=== Begin Enclosure ===
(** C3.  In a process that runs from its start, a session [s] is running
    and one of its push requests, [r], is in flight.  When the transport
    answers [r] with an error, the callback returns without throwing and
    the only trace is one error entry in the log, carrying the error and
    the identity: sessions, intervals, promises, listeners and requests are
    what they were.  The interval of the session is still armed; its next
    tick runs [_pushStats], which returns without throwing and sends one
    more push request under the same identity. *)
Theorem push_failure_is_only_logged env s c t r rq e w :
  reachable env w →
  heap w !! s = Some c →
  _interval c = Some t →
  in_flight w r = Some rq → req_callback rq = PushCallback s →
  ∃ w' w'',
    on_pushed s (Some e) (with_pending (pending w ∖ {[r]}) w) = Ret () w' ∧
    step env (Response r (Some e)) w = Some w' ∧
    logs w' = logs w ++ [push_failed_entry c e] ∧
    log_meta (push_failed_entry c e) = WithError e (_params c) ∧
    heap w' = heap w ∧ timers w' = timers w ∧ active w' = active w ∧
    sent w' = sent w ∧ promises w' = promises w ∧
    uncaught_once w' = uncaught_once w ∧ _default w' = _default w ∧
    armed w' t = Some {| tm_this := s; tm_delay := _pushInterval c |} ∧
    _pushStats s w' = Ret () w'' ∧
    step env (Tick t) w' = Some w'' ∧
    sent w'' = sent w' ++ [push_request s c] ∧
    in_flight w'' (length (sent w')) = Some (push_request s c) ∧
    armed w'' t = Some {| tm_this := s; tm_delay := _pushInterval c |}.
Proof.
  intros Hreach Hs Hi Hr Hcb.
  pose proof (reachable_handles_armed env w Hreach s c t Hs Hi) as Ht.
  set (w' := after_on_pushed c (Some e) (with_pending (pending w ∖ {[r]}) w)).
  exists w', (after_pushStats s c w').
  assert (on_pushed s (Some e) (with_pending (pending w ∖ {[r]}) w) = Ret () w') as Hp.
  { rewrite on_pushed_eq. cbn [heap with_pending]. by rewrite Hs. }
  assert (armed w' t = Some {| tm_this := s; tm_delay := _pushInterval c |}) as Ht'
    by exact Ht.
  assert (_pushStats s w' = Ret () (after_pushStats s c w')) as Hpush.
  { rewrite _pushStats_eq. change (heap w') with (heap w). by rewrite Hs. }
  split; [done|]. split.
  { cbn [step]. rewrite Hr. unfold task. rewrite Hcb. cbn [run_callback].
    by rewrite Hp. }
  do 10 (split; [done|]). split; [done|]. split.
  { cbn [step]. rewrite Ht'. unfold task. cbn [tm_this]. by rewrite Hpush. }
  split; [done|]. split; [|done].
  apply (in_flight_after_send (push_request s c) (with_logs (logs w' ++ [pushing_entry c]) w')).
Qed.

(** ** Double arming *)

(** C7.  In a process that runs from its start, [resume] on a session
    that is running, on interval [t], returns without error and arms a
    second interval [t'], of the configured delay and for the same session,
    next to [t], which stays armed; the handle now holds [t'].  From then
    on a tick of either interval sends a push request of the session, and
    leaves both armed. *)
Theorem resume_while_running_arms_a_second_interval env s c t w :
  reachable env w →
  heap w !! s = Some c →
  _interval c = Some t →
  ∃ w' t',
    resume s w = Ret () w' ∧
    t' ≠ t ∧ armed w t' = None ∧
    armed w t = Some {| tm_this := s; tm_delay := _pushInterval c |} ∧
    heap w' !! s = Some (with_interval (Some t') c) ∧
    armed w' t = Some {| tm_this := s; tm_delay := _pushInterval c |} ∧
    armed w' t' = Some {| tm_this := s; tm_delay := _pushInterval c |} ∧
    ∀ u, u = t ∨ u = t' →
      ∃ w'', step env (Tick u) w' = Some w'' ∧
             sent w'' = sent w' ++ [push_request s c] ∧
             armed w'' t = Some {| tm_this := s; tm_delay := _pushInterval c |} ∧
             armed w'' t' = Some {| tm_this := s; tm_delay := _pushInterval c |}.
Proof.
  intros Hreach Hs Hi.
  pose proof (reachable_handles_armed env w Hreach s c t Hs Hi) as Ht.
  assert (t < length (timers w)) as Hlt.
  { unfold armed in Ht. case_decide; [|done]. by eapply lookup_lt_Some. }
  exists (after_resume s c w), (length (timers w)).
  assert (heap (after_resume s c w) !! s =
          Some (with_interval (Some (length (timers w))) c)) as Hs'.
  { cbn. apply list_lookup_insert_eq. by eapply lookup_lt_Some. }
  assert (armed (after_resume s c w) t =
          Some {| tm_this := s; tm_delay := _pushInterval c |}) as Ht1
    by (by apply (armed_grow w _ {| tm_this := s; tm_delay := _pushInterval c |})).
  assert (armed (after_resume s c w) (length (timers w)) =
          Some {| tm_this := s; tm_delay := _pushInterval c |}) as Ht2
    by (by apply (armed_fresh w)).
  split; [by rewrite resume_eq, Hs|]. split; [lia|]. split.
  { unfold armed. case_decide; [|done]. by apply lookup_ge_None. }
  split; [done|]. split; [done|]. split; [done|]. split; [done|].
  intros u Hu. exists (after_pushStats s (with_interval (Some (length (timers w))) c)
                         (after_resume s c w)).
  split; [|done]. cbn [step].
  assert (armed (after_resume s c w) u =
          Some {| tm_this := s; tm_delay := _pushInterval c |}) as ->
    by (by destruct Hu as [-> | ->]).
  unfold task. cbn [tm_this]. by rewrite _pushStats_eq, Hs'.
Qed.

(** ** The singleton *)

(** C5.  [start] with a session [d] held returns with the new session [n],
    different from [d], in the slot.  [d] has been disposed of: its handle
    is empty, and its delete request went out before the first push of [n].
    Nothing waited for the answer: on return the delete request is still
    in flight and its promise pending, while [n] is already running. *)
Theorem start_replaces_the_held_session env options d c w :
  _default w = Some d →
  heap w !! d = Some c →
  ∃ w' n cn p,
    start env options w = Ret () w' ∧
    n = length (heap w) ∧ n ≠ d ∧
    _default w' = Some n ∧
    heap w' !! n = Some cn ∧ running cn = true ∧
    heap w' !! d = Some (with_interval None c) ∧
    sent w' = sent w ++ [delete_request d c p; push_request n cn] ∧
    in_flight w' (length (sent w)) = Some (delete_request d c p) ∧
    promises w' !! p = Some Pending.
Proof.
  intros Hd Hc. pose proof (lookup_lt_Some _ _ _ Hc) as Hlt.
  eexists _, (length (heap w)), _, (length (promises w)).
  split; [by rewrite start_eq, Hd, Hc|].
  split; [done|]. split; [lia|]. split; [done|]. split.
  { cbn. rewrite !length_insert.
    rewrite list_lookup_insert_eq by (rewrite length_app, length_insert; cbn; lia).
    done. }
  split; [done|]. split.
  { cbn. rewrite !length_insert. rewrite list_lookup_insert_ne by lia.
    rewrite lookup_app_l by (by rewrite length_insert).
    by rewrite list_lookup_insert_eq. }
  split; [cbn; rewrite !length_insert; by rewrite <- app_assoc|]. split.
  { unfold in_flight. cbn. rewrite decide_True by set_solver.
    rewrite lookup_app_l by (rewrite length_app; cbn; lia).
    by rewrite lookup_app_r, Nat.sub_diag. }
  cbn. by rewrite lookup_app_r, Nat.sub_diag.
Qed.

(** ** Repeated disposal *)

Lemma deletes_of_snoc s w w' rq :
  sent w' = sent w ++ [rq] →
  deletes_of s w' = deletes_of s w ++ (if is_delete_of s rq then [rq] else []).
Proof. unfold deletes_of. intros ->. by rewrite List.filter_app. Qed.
=== End Enclosure ===
Type out the whole listing once more, exactly as written.

(** C3.  In a process that runs from its start, a session [s] is running
    and one of its push requests, [r], is in flight.  When the transport
    answers [r] with an error, the callback returns without throwing and
    the only trace is one error entry in the log, carrying the error and
    the identity: sessions, intervals, promises, listeners and requests are
    what they were.  The interval of the session is still armed; its next
    tick runs [_pushStats], which returns without throwing and sends one
    more push request under the same identity. *)
Theorem push_failure_is_only_logged env s c t r rq e w :
  reachable env w →
  heap w !! s = Some c →
  _interval c = Some t →
  in_flight w r = Some rq → req_callback rq = PushCallback s →
  ∃ w' w'',
    on_pushed s (Some e) (with_pending (pending w ∖ {[r]}) w) = Ret () w' ∧
    step env (Response r (Some e)) w = Some w' ∧
    logs w' = logs w ++ [push_failed_entry c e] ∧
    log_meta (push_failed_entry c e) = WithError e (_params c) ∧
    heap w' = heap w ∧ timers w' = timers w ∧ active w' = active w ∧
    sent w' = sent w ∧ promises w' = promises w ∧
    uncaught_once w' = uncaught_once w ∧ _default w' = _default w ∧
    armed w' t = Some {| tm_this := s; tm_delay := _pushInterval c |} ∧
    _pushStats s w' = Ret () w'' ∧
    step env (Tick t) w' = Some w'' ∧
    sent w'' = sent w' ++ [push_request s c] ∧
    in_flight w'' (length (sent w')) = Some (push_request s c) ∧
    armed w'' t = Some {| tm_this := s; tm_delay := _pushInterval c |}.
Proof.
  intros Hreach Hs Hi Hr Hcb.
  pose proof (reachable_handles_armed env w Hreach s c t Hs Hi) as Ht.
  set (w' := after_on_pushed c (Some e) (with_pending (pending w ∖ {[r]}) w)).
  exists w', (after_pushStats s c w').
  assert (on_pushed s (Some e) (with_pending (pending w ∖ {[r]}) w) = Ret () w') as Hp.
  { rewrite on_pushed_eq. cbn [heap with_pending]. by rewrite Hs. }
  assert (armed w' t = Some {| tm_this := s; tm_delay := _pushInterval c |}) as Ht'
    by exact Ht.
  assert (_pushStats s w' = Ret () (after_pushStats s c w')) as Hpush.
  { rewrite _pushStats_eq. change (heap w') with (heap w). by rewrite Hs. }
  split; [done|]. split.
  { cbn [step]. rewrite Hr. unfold task. rewrite Hcb. cbn [run_callback].
    by rewrite Hp. }
  do 10 (split; [done|]). split; [done|]. split.
  { cbn [step]. rewrite Ht'. unfold task. cbn [tm_this]. by rewrite Hpush. }
  split; [done|]. split; [|done].
  apply (in_flight_after_send (push_request s c) (with_logs (logs w' ++ [pushing_entry c]) w')).
Qed.

(** ** Double arming *)

(** C7.  In a process that runs from its start, [resume] on a session
    that is running, on interval [t], returns without error and arms a
    second interval [t'], of the configured delay and for the same session,
    next to [t], which stays armed; the handle now holds [t'].  From then
    on a tick of either interval sends a push request of the session, and
    leaves both armed. *)
Theorem resume_while_running_arms_a_second_interval env s c t w :
  reachable env w →
  heap w !! s = Some c →
  _interval c = Some t →
  ∃ w' t',
    resume s w = Ret () w' ∧
    t' ≠ t ∧ armed w t' = None ∧
    armed w t = Some {| tm_this := s; tm_delay := _pushInterval c |} ∧
    heap w' !! s = Some (with_interval (Some t') c) ∧
    armed w' t = Some {| tm_this := s; tm_delay := _pushInterval c |} ∧
    armed w' t' = Some {| tm_this := s; tm_delay := _pushInterval c |} ∧
    ∀ u, u = t ∨ u = t' →
      ∃ w'', step env (Tick u) w' = Some w'' ∧
             sent w'' = sent w' ++ [push_request s c] ∧
             armed w'' t = Some {| tm_this := s; tm_delay := _pushInterval c |} ∧
             armed w'' t' = Some {| tm_this := s; tm_delay := _pushInterval c |}.
Proof.
  intros Hreach Hs Hi.
  pose proof (reachable_handles_armed env w Hreach s c t Hs Hi) as Ht.
  assert (t < length (timers w)) as Hlt.
  { unfold armed in Ht. case_decide; [|done]. by eapply lookup_lt_Some. }
  exists (after_resume s c w), (length (timers w)).
  assert (heap (after_resume s c w) !! s =
          Some (with_interval (Some (length (timers w))) c)) as Hs'.
  { cbn. apply list_lookup_insert_eq. by eapply lookup_lt_Some. }
  assert (armed (after_resume s c w) t =
          Some {| tm_this := s; tm_delay := _pushInterval c |}) as Ht1
    by (by apply (armed_grow w _ {| tm_this := s; tm_delay := _pushInterval c |})).
  assert (armed (after_resume s c w) (length (timers w)) =
          Some {| tm_this := s; tm_delay := _pushInterval c |}) as Ht2
    by (by apply (armed_fresh w)).
  split; [by rewrite resume_eq, Hs|]. split; [lia|]. split.
  { unfold armed. case_decide; [|done]. by apply lookup_ge_None. }
  split; [done|]. split; [done|]. split; [done|]. split; [done|].
  intros u Hu. exists (after_pushStats s (with_interval (Some (length (timers w))) c)
                         (after_resume s c w)).
  split; [|done]. cbn [step].
  assert (armed (after_resume s c w) u =
          Some {| tm_this := s; tm_delay := _pushInterval c |}) as ->
    by (by destruct Hu as [-> | ->]).
  unfold task. cbn [tm_this]. by rewrite _pushStats_eq, Hs'.
Qed.

(** ** The singleton *)

(** C5.  [start] with a session [d] held returns with the new session [n],
    different from [d], in the slot.  [d] has been disposed of: its handle
    is empty, and its delete request went out before the first push of [n].
    Nothing waited for the answer: on return the delete request is still
    in flight and its promise pending, while [n] is already running. *)
Theorem start_replaces_the_held_session env options d c w :
  _default w = Some d →
  heap w !! d = Some c →
  ∃ w' n cn p,
    start env options w = Ret () w' ∧
    n = length (heap w) ∧ n ≠ d ∧
    _default w' = Some n ∧
    heap w' !! n = Some cn ∧ running cn = true ∧
    heap w' !! d = Some (with_interval None c) ∧
    sent w' = sent w ++ [delete_request d c p; push_request n cn] ∧
    in_flight w' (length (sent w)) = Some (delete_request d c p) ∧
    promises w' !! p = Some Pending.
Proof.
  intros Hd Hc. pose proof (lookup_lt_Some _ _ _ Hc) as Hlt.
  eexists _, (length (heap w)), _, (length (promises w)).
  split; [by rewrite start_eq, Hd, Hc|].
  split; [done|]. split; [lia|]. split; [done|]. split.
  { cbn. rewrite !length_insert.
    rewrite list_lookup_insert_eq by (rewrite length_app, length_insert; cbn; lia).
    done. }
  split; [done|]. split.
  { cbn. rewrite !length_insert. rewrite list_lookup_insert_ne by lia.
    rewrite lookup_app_l by (by rewrite length_insert).
    by rewrite list_lookup_insert_eq. }
  split; [cbn; rewrite !length_insert; by rewrite <- app_assoc|]. split.
  { unfold in_flight. cbn. rewrite decide_True by set_solver.
    rewrite lookup_app_l by (rewrite length_app; cbn; lia).
    by rewrite lookup_app_r, Nat.sub_diag. }
  cbn. by rewrite lookup_app_r, Nat.sub_diag.
Qed.

(** ** Repeated disposal *)

Lemma deletes_of_snoc s w w' rq :
  sent w' = sent w ++ [rq] →
  deletes_of s w' = deletes_of s w ++ (if is_delete_of s rq then [rq] else []).
Proof. unfold deletes_of. intros ->. by rewrite List.filter_app. Qed.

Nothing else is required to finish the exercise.